### Task to carry out:
Output every entry exactly as it appears.

Records from a data collection
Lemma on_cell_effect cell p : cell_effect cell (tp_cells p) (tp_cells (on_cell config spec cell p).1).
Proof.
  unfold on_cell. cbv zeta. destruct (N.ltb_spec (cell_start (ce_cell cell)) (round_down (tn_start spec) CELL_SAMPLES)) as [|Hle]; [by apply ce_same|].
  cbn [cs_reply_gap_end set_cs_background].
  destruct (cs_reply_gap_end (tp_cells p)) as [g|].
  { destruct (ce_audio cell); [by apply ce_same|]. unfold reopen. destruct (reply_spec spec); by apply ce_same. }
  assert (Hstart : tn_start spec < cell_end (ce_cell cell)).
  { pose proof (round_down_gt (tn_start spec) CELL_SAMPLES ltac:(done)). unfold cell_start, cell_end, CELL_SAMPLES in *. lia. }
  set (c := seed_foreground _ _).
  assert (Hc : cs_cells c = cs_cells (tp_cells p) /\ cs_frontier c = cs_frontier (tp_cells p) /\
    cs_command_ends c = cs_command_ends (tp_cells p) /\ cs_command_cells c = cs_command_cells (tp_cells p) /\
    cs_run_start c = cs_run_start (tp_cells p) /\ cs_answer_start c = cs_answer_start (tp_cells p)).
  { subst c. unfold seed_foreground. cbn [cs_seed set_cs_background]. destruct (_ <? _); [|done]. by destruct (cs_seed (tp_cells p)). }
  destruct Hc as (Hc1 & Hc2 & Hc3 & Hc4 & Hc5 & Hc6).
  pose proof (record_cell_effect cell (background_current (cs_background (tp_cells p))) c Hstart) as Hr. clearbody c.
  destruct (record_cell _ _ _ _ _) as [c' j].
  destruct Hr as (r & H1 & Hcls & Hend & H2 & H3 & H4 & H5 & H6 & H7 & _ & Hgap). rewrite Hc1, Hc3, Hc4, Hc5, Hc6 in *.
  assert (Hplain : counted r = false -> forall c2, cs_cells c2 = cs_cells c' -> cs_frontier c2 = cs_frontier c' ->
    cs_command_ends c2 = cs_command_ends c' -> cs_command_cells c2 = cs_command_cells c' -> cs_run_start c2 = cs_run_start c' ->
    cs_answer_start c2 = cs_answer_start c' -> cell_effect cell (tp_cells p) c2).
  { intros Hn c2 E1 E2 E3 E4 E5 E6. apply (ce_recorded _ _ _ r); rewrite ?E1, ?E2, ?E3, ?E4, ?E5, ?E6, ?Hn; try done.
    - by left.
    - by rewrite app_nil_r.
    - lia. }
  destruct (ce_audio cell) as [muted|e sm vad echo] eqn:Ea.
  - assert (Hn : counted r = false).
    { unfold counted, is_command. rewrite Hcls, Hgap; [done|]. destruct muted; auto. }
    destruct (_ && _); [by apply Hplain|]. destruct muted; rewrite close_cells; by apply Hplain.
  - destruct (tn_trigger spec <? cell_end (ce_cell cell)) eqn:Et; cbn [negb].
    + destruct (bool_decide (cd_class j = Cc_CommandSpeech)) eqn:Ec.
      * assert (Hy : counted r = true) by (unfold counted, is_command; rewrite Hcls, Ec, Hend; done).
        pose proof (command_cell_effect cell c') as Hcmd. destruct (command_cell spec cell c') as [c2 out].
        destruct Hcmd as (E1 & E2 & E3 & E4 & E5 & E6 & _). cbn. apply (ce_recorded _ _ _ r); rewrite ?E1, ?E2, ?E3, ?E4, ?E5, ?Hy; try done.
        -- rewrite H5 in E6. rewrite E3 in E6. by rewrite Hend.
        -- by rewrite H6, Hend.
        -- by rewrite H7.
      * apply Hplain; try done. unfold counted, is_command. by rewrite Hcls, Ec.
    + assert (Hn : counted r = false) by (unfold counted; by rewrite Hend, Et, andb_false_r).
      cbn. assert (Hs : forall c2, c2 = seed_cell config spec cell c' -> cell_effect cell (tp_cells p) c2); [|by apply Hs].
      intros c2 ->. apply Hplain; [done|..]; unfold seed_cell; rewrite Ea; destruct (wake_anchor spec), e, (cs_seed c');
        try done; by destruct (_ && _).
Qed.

### Exercise solution:
Lemma on_cell_effect cell p : cell_effect cell (tp_cells p) (tp_cells (on_cell config spec cell p).1).
Proof.
  unfold on_cell. cbv zeta. destruct (N.ltb_spec (cell_start (ce_cell cell)) (round_down (tn_start spec) CELL_SAMPLES)) as [|Hle]; [by apply ce_same|].
  cbn [cs_reply_gap_end set_cs_background].
  destruct (cs_reply_gap_end (tp_cells p)) as [g|].
  { destruct (ce_audio cell); [by apply ce_same|]. unfold reopen. destruct (reply_spec spec); by apply ce_same. }
  assert (Hstart : tn_start spec < cell_end (ce_cell cell)).
  { pose proof (round_down_gt (tn_start spec) CELL_SAMPLES ltac:(done)). unfold cell_start, cell_end, CELL_SAMPLES in *. lia. }
  set (c := seed_foreground _ _).
  assert (Hc : cs_cells c = cs_cells (tp_cells p) /\ cs_frontier c = cs_frontier (tp_cells p) /\
    cs_command_ends c = cs_command_ends (tp_cells p) /\ cs_command_cells c = cs_command_cells (tp_cells p) /\
    cs_run_start c = cs_run_start (tp_cells p) /\ cs_answer_start c = cs_answer_start (tp_cells p)).
  { subst c. unfold seed_foreground. cbn [cs_seed set_cs_background]. destruct (_ <? _); [|done]. by destruct (cs_seed (tp_cells p)). }
  destruct Hc as (Hc1 & Hc2 & Hc3 & Hc4 & Hc5 & Hc6).
  pose proof (record_cell_effect cell (background_current (cs_background (tp_cells p))) c Hstart) as Hr. clearbody c.
  destruct (record_cell _ _ _ _ _) as [c' j].
  destruct Hr as (r & H1 & Hcls & Hend & H2 & H3 & H4 & H5 & H6 & H7 & _ & Hgap). rewrite Hc1, Hc3, Hc4, Hc5, Hc6 in *.
  assert (Hplain : counted r = false -> forall c2, cs_cells c2 = cs_cells c' -> cs_frontier c2 = cs_frontier c' ->
    cs_command_ends c2 = cs_command_ends c' -> cs_command_cells c2 = cs_command_cells c' -> cs_run_start c2 = cs_run_start c' ->
    cs_answer_start c2 = cs_answer_start c' -> cell_effect cell (tp_cells p) c2).
  { intros Hn c2 E1 E2 E3 E4 E5 E6. apply (ce_recorded _ _ _ r); rewrite ?E1, ?E2, ?E3, ?E4, ?E5, ?E6, ?Hn; try done.
    - by left.
    - by rewrite app_nil_r.
    - lia. }
  destruct (ce_audio cell) as [muted|e sm vad echo] eqn:Ea.
  - assert (Hn : counted r = false).
    { unfold counted, is_command. rewrite Hcls, Hgap; [done|]. destruct muted; auto. }
    destruct (_ && _); [by apply Hplain|]. destruct muted; rewrite close_cells; by apply Hplain.
  - destruct (tn_trigger spec <? cell_end (ce_cell cell)) eqn:Et; cbn [negb].
    + destruct (bool_decide (cd_class j = Cc_CommandSpeech)) eqn:Ec.
      * assert (Hy : counted r = true) by (unfold counted, is_command; rewrite Hcls, Ec, Hend; done).
        pose proof (command_cell_effect cell c') as Hcmd. destruct (command_cell spec cell c') as [c2 out].
        destruct Hcmd as (E1 & E2 & E3 & E4 & E5 & E6 & _). cbn. apply (ce_recorded _ _ _ r); rewrite ?E1, ?E2, ?E3, ?E4, ?E5, ?Hy; try done.
        -- rewrite H5 in E6. rewrite E3 in E6. by rewrite Hend.
        -- by rewrite H6, Hend.
        -- by rewrite H7.
      * apply Hplain; try done. unfold counted, is_command. by rewrite Hcls, Ec.
    + assert (Hn : counted r = false) by (unfold counted; by rewrite Hend, Et, andb_false_r).
      cbn. assert (Hs : forall c2, c2 = seed_cell config spec cell c' -> cell_effect cell (tp_cells p) c2); [|by apply Hs].
      intros c2 ->. apply Hplain; [done|..]; unfold seed_cell; rewrite Ea; destruct (wake_anchor spec), e, (cs_seed c');
        try done; by destruct (_ && _).
Qed.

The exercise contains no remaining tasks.